* _Task to complete_: In the entries below, find the line with "(** The clock" and the line with "Proof. vm_compute. reflexivity. Qed.". Reproduce those two lines and every line between them exactly, and nothing more.

* _Records supplied_:
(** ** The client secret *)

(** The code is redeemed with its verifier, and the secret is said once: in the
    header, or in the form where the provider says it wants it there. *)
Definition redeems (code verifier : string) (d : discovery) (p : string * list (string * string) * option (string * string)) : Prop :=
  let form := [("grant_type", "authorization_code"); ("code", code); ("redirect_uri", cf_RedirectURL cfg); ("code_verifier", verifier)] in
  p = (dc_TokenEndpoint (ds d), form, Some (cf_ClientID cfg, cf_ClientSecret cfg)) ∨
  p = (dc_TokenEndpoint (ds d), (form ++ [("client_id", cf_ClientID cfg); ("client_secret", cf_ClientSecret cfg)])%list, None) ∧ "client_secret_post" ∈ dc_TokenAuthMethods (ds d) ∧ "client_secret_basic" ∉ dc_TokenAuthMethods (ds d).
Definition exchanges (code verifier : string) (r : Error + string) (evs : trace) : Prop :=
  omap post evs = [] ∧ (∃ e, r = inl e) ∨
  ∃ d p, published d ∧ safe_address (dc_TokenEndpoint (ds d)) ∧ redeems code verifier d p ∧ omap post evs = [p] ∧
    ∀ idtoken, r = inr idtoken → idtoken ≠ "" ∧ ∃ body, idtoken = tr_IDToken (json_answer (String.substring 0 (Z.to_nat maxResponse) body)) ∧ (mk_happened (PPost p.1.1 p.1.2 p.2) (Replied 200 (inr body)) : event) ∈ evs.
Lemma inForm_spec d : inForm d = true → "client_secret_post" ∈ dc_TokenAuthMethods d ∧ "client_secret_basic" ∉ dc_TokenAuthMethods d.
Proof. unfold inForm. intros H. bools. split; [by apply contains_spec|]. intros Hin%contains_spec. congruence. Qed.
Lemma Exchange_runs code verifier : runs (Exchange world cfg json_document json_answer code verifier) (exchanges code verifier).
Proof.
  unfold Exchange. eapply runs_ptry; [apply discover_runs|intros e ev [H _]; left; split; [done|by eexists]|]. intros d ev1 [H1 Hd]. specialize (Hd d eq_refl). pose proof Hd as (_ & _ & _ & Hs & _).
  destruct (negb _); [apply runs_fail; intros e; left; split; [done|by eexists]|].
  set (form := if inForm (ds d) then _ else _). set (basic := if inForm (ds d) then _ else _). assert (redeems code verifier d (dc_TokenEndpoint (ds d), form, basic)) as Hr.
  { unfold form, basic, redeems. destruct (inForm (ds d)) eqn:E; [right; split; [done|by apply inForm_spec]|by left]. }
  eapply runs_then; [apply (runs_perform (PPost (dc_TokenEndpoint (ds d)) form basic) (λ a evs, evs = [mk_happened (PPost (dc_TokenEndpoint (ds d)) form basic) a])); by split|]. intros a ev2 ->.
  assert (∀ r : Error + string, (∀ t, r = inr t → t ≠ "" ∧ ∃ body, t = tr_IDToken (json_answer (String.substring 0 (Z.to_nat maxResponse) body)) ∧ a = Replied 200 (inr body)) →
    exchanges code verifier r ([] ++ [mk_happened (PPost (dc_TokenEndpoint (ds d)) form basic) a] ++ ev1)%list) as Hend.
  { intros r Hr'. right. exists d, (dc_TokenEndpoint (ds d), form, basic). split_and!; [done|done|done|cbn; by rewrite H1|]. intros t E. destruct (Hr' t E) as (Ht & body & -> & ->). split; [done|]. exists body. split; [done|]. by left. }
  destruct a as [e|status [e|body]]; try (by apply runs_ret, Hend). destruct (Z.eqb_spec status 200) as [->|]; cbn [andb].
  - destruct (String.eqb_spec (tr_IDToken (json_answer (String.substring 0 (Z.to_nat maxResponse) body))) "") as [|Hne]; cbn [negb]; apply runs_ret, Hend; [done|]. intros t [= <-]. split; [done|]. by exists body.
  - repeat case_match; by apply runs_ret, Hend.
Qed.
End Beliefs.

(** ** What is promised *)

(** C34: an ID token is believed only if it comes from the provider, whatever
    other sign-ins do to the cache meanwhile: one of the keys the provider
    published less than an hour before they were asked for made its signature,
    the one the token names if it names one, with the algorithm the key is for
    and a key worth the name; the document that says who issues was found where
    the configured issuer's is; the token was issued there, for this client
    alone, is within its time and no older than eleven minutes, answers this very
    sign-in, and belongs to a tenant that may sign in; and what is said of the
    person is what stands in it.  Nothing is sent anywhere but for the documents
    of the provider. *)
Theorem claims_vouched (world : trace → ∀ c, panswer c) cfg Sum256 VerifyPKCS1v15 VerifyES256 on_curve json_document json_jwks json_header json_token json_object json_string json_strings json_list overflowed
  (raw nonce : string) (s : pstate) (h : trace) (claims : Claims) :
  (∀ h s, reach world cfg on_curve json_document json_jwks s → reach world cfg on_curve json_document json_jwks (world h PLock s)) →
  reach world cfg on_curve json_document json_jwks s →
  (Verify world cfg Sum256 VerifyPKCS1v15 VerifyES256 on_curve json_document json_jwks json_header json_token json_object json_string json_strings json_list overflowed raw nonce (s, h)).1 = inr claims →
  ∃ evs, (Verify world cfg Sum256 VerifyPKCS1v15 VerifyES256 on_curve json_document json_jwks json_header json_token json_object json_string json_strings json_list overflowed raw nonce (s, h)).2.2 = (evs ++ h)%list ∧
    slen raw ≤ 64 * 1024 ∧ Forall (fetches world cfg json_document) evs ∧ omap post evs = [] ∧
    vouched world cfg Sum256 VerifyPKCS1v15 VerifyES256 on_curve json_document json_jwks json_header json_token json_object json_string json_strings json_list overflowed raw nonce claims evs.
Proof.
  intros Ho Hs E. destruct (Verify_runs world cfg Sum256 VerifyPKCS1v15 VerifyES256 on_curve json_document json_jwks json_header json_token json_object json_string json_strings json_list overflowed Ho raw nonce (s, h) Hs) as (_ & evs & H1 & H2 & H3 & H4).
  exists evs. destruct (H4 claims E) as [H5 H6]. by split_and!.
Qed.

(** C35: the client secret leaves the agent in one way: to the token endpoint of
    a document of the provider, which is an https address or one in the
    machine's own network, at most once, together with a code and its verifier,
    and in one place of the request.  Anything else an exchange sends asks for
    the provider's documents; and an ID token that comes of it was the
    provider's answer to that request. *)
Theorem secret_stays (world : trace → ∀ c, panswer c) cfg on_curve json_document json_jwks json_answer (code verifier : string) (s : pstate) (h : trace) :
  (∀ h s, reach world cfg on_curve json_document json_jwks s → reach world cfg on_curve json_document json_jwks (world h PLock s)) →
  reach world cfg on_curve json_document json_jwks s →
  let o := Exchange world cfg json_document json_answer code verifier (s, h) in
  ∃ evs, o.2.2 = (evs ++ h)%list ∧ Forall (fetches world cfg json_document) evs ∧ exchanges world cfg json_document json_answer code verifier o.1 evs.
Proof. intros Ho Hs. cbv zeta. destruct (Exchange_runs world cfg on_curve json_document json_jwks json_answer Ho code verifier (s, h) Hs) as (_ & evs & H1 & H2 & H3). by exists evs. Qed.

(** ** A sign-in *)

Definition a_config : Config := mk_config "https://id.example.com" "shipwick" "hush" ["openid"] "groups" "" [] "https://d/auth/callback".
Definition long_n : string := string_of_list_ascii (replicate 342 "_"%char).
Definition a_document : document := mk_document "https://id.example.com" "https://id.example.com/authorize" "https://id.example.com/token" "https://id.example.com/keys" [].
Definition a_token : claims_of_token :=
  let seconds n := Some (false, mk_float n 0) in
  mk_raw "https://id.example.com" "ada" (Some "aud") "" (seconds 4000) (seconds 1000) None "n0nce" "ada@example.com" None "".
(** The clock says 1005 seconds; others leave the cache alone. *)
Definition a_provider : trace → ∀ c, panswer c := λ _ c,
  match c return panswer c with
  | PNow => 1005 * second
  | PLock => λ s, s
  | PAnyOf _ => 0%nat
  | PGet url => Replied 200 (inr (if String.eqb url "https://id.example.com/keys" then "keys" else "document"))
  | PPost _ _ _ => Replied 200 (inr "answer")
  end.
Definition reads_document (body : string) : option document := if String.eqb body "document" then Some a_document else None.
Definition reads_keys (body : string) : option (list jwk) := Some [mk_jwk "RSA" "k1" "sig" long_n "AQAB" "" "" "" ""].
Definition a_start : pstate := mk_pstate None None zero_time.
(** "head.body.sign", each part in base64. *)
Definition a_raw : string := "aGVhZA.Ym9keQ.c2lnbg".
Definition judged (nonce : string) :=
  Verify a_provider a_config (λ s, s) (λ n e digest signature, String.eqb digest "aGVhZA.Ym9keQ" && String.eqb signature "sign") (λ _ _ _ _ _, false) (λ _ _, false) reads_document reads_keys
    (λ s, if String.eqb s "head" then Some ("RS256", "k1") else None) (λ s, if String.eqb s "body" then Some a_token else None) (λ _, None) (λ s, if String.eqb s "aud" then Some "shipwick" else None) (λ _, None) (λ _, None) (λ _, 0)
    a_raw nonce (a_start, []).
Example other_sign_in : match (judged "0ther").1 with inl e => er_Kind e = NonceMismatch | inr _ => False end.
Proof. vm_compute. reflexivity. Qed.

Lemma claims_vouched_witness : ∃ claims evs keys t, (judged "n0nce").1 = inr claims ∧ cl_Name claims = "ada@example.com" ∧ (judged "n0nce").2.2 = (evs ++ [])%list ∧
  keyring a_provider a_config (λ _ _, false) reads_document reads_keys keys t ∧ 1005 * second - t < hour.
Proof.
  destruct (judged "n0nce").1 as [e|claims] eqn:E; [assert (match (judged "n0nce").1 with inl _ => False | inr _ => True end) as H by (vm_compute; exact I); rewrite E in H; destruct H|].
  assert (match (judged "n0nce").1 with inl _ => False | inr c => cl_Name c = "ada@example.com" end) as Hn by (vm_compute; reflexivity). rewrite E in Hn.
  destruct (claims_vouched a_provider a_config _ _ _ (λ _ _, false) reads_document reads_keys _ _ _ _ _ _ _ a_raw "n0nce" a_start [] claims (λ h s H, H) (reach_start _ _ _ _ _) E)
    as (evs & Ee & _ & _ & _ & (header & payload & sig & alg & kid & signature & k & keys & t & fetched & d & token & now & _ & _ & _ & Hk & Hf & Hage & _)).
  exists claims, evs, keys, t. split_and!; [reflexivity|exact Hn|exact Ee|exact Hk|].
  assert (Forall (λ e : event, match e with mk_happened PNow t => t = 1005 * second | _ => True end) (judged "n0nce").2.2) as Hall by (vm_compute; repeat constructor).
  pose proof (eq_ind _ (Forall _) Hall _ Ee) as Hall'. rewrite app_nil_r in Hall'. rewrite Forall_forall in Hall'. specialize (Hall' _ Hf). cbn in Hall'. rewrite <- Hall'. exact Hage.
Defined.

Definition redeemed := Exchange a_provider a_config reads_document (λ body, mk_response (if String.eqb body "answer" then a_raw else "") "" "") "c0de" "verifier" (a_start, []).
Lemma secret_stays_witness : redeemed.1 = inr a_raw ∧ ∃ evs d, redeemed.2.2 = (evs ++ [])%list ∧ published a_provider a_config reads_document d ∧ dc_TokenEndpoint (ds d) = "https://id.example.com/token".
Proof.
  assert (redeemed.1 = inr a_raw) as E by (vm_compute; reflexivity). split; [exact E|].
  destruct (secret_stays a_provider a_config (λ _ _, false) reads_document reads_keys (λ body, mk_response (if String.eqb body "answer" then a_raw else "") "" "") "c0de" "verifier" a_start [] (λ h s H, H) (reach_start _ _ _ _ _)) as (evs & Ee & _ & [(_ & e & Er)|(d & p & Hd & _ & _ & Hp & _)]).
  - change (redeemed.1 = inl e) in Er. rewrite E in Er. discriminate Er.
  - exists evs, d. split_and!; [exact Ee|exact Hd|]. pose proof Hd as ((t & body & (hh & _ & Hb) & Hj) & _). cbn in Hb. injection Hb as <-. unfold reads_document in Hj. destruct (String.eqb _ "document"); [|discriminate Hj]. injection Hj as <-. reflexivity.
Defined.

* _Finished exercise_:
(** The clock says 1005 seconds; others leave the cache alone. *)
Definition a_provider : trace → ∀ c, panswer c := λ _ c,
  match c return panswer c with
  | PNow => 1005 * second
  | PLock => λ s, s
  | PAnyOf _ => 0%nat
  | PGet url => Replied 200 (inr (if String.eqb url "https://id.example.com/keys" then "keys" else "document"))
  | PPost _ _ _ => Replied 200 (inr "answer")
  end.
Definition reads_document (body : string) : option document := if String.eqb body "document" then Some a_document else None.
Definition reads_keys (body : string) : option (list jwk) := Some [mk_jwk "RSA" "k1" "sig" long_n "AQAB" "" "" "" ""].
Definition a_start : pstate := mk_pstate None None zero_time.
(** "head.body.sign", each part in base64. *)
Definition a_raw : string := "aGVhZA.Ym9keQ.c2lnbg".
Definition judged (nonce : string) :=
  Verify a_provider a_config (λ s, s) (λ n e digest signature, String.eqb digest "aGVhZA.Ym9keQ" && String.eqb signature "sign") (λ _ _ _ _ _, false) (λ _ _, false) reads_document reads_keys
    (λ s, if String.eqb s "head" then Some ("RS256", "k1") else None) (λ s, if String.eqb s "body" then Some a_token else None) (λ _, None) (λ s, if String.eqb s "aud" then Some "shipwick" else None) (λ _, None) (λ _, None) (λ _, 0)
    a_raw nonce (a_start, []).
Example other_sign_in : match (judged "0ther").1 with inl e => er_Kind e = NonceMismatch | inr _ => False end.
Proof. vm_compute. reflexivity. Qed.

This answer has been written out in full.